Genetics and molecular classification of colorectal cancer

Abstract Colorectal cancer is a genetic disease for which the adenoma-carcinoma-sequence has served as a teaching model. This article presents an update on carcinogenesis and classification, according to the increased understanding of precursors and the improved insight into molecular biological mechanisms. Literature from 1.1 2002 to 15.7 2007 was reviewed from PubMed by using the search words "colorectal cancer" matched with MeSH-terms "genetic instability", "epigenetic", "molecular classification", "crypt", "apoptosis", "proliferation" and "carcinogenesis". Focus is based on recent reviews (including systematic reviews), and selected original papers. Colorectal cancer develops in the stem cells of the crypts through deregulated molecular mechanisms such as the Wnt-pathway, which lead to increased proliferation, lack of differentiation and loss of apoptosis.

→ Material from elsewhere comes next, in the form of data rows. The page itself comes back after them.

(** * baza.py: the table layer of the clothing-shop database

    A shallow embedding of [baza.py]: the class [Tabela] with its
    methods ([ustvari], [izbrisi], [uvozi], [izprazni], [dodajanje],
    [dodaj_vrstico]), its five subclasses, the functions that run over
    the list of tables and [ustvari_bazo_ce_ne_obstaja].

    Python values are modelled as follows.
    - A [dict] is an association list with distinct keys in insertion
      order (Python keeps that order, and the order of the keys decides
      the order of the columns in the statement text).
    - [None] is [None] of [option]; a text value [v] is [Some v].
    - A method that may raise returns an [izid]; a method that works on
      the connection is a function on the state [svet].
    - The [sqlite3] connection and the file system are collaborators of
      the script; their behaviour on the statements the script issues is
      collected in the module [Sqlite] and in the record [okolje]. The
      state of the connection also keeps a log of the calls of
      [execute], so that the order of the calls can be stated. *)

From Stdlib Require Import Ascii String ZArith.
From stdpp Require Import gmap strings list fin_maps.

Open Scope string_scope.
Open Scope list_scope.

(** ** Python dictionaries *)

Module Slovar.

Abbreviation slovar V := (list (string * V)).

(** [d.keys()] and [d.items()] *)
Definition keys {V} (d : slovar V) : list string := d.*1.
Definition items {V} (d : slovar V) : list (string * V) := d.

(** The invariant of a [dict]: no key twice. *)
Definition veljaven {V} (d : slovar V) : Prop := NoDup (keys d).

(** [d[k]], [None] of the option when the key is missing *)
Fixpoint get {V} (d : slovar V) (k : string) : option V :=
  match d with
  | [] => None
  | (k', v) :: r => if decide (k' = k) then Some v else get r k
  end.

(** [d[k] = v]: a known key keeps its place and takes the new value, a
    new key goes to the end. *)
Fixpoint set {V} (d : slovar V) (k : string) (v : V) : slovar V :=
  match d with
  | [] => [(k, v)]
  | (k', v') :: r =>
      if decide (k' = k) then (k', v) :: r else (k', v') :: set r k v
  end.

(** [{k: v for k, v in pari}]: the pairs are stored one after another. *)
Definition comp {V} (pari : list (string * V)) : slovar V :=
  foldl (fun d kv => set d kv.1 kv.2) [] pari.
Lemma X8_witness :
  let s := run [Call Samples.discrete_data]
             (Fitter_init Samples.TreeOrLinearFitter (PBool false) PNone Samples.abc) in
  ∃ call, last (ctor_log (get_learner (Some REGRESSION) s).1) = Some call ∧
    cc_kind call = Some REGRESSION ∧ cc_kwargs call !! "preprocessors" = Some PNone.
Proof.
  apply (X8_preprocessors_always_passed_when_accepted Samples.TreeOrLinearFitter (PBool false)
           PNone Samples.abc [Call Samples.discrete_data] Samples.both REGRESSION
           Samples.LinearRegression); reflexivity.
Defined.

(** X9. The learner [get_learner] builds is an instance of the class bound
    for the problem type whose attributes are those its constructor left on
    the filtered arguments, with [use_default_preprocessors] rebound to the
    fitter's value: the assignment after construction overrides whatever the
    constructor stored under that name and touches no other attribute. *)
Theorem X9_flag_assignment_overrides_constructor_value s lt k lc attrs :
  fits_is s lt → slot lt k = Some lc → __learners s !! k = Some None →
  lc_init lc (filter_kwargs (accepted lc) (kwargs s)) = inr attrs →
  ∃ l o, (get_learner (Some k) s).2 = inr (Some l) ∧
    heap (get_learner (Some k) s).1 !! l = Some o ∧
    obj_class o = lc ∧
    obj_attrs o = <["use_default_preprocessors" := use_default_preprocessors s]> attrs.
Proof.
  intros Hf Hs Hl Hi. rewrite (get_learner_build s lt k lc attrs) by done.
  exists (length (heap s)),
    (set_obj_attr "use_default_preprocessors" (use_default_preprocessors s)
       (Build_LearnerObj lc attrs)).
  split; [done|]. split; [|done]. simpl. by apply list_lookup_middle.
Qed.

Lemma X9_witness :
  let s := Fitter_init Samples.FlagFitter (PBool true) PNone
             (<["use_default_preprocessors" := PBool false]> Samples.abc) in
  let attrs := filter_kwargs (accepted Samples.FlagLearner) (kwargs s) in
  attrs !! "use_default_preprocessors" = Some (PBool false) ∧
  ∃ l o, (get_learner (Some CLASSIFICATION) s).2 = inr (Some l) ∧
    heap (get_learner (Some CLASSIFICATION) s).1 !! l = Some o ∧
    obj_class o = Samples.FlagLearner ∧
    obj_attrs o = <["use_default_preprocessors" := PBool true]> attrs.
Proof.
  intros s attrs. split.
  - unfold attrs. rewrite filter_kwargs_lookup. reflexivity.
  - exact (X9_flag_assignment_overrides_constructor_value s Samples.flag CLASSIFICATION
             Samples.FlagLearner attrs eq_refl eq_refl eq_refl eq_refl).
Defined.

(** ** Exceptions that can and cannot arise *)





(** ** What the methods leave alone, and reuse across other calls *)

(** X11. No sequence of calls changes the instance's class, its stored
    configuration or its [use_default_preprocessors]; and calls other than
    [__call__] leave the recorded problem type as it is, so building a
    learner through [get_learner] alone never enables the attribute proxy. *)
Theorem X11_calls_leave_configuration_alone s ops :
  cls (run ops s) = cls s ∧ kwargs (run ops s) = kwargs s ∧
  use_default_preprocessors (run ops s) = use_default_preprocessors s ∧
  (forallb (λ o, negb (is_call o)) ops = true → problem_type (run ops s) = problem_type s).
Proof.
  destruct (same_config_run ops s) as (? & ? & ?). split_and!; try done.
  apply run_no_call_problem_type.
Qed.

Lemma X11_witness :
  let s := Fitter_init Samples.TreeOrLinearFitter (PBool false) PNone Samples.abc in
  problem_type (run [GetLearner (Some CLASSIFICATION); GetAttr "a"] s) = None.
Proof.
  intros s.
  destruct (X11_calls_leave_configuration_alone s [GetLearner (Some CLASSIFICATION); GetAttr "a"])
    as (_ & _ & _ & H).
  exact (H eq_refl).
Defined.

(** X12. A learner cached for a kind on an instance built by [__init__] is
    the one every later invocation of that kind uses, whatever was called in
    between (invocations of the other kind, failed calls, proxy reads): the
    invocation returns what that learner object returns on the dataset, and
    the log still shows one construction for the kind. *)
Theorem X12_later_invocation_reuses_learner_across_calls c udp p kw ops1 ops2 d l o :
  let s := run ops1 (Fitter_init c udp p kw) in
  let s' := run ops2 s in
  __learners s !! data_kind d = Some (Some l) → heap s !! l = Some o →
  (Fitter_call d s').2
  = match lc_call (obj_class o) (obj_attrs o) d with
    | inl e => inl (Propagated e)
    | inr model => inr model
    end ∧
  __learners (Fitter_call d s').1 !! data_kind d = Some (Some l) ∧
  constructions (data_kind d) (ctor_log (Fitter_call d s').1) = 1.
Proof.
  intros s s' Hl Ho.
  destruct (run_stable ops2 s _ l o Hl Ho) as (Hl' & Ho' & _). fold s' in Hl', Ho'.
  assert (inv s') as Hi by apply inv_run, run_init_inv.
  set (s0 := set_problem_type (Some (data_kind d)) s').
  assert (inv s0) as Hi0 by by apply inv_set_problem_type.
  assert (Fitter_call d s'
          = (s0, match lc_call (obj_class o) (obj_attrs o) d with
                 | inl e => inl (Propagated e)
                 | inr model => inr model
                 end)) as ->.
  { rewrite Fitter_call_eq.
    pose proof (get_learner_cached_inv s0 (data_kind d) l Hi0 Hl') as Hg.
    fold s0. rewrite Hg. by apply call_learner_eq. }
  split; [done|]. split; [done|].
  pose proof (inv_count s0 Hi0 (data_kind d)) as Hn.
  change (__learners s0) with (__learners s') in Hn. rewrite Hl' in Hn. exact Hn.
Qed.

Lemma X12_witness :
  let s := run [Call Samples.discrete_data]
             (Fitter_init Samples.TreeOrLinearFitter (PBool false) PNone Samples.abc) in
  let s' := run [Call Samples.continuous_data; GetAttr "zzz"] s in
  ∃ o, heap s !! 0 = Some o ∧
    (Fitter_call Samples.discrete_data s').2
    = match lc_call (obj_class o) (obj_attrs o) Samples.discrete_data with
      | inl e => inl (Propagated e)
      | inr model => inr model
      end ∧
    __learners (Fitter_call Samples.discrete_data s').1 !! CLASSIFICATION = Some (Some 0) ∧
    constructions CLASSIFICATION (ctor_log (Fitter_call Samples.discrete_data s').1) = 1.
Proof.
  intros s s'. eexists. split; [reflexivity|].
  apply (X12_later_invocation_reuses_learner_across_calls Samples.TreeOrLinearFitter
           (PBool false) PNone Samples.abc [Call Samples.discrete_data]
           [Call Samples.continuous_data; GetAttr "zzz"] Samples.discrete_data 0);
    reflexivity.
Defined.

(** X13. The recorded problem type is always the kind of the dataset of the
    most recent [__call__], whether that call returned a model or raised
    (unbound kind, missing binding, failing constructor or failing learner),
    and it is what it was before when nothing was invoked since. *)
Theorem X13_problem_type_follows_last_invocation s ops :
  problem_type (run ops s) = last_kind (problem_type s) ops.
Proof.
  revert s. induction ops as [|o ops IH]; intros s; [done|].
  simpl. rewrite IH. f_equal. destruct o as [d|pt|item]; simpl.
  - apply Fitter_call_problem_type.
  - apply get_learner_problem_type.
  - rewrite Fitter_getattr_state. apply get_learner_problem_type.
Qed.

Precursors, such as the aberrant crypt foci, have potential as early biomarkers, but consensus lacks for their clinical utility. Assumed "innocent" polyps, such as serrated adenomas, appear to play a larger role than previously expected, mainly through epigenetics (CpG Island Methylator Phenotype; CIMP) and microsatellite instability (MSI). Three main pathways occur in the colorectal carcinogenesis (chromosomal instability [CIN] , MSI and CIMP), of which CIN represents the major part. These pathways have distinct clinical, pathological, and genetic characteristics, which can be used for molecular classification for improved diagnostics, prognosis and treatment.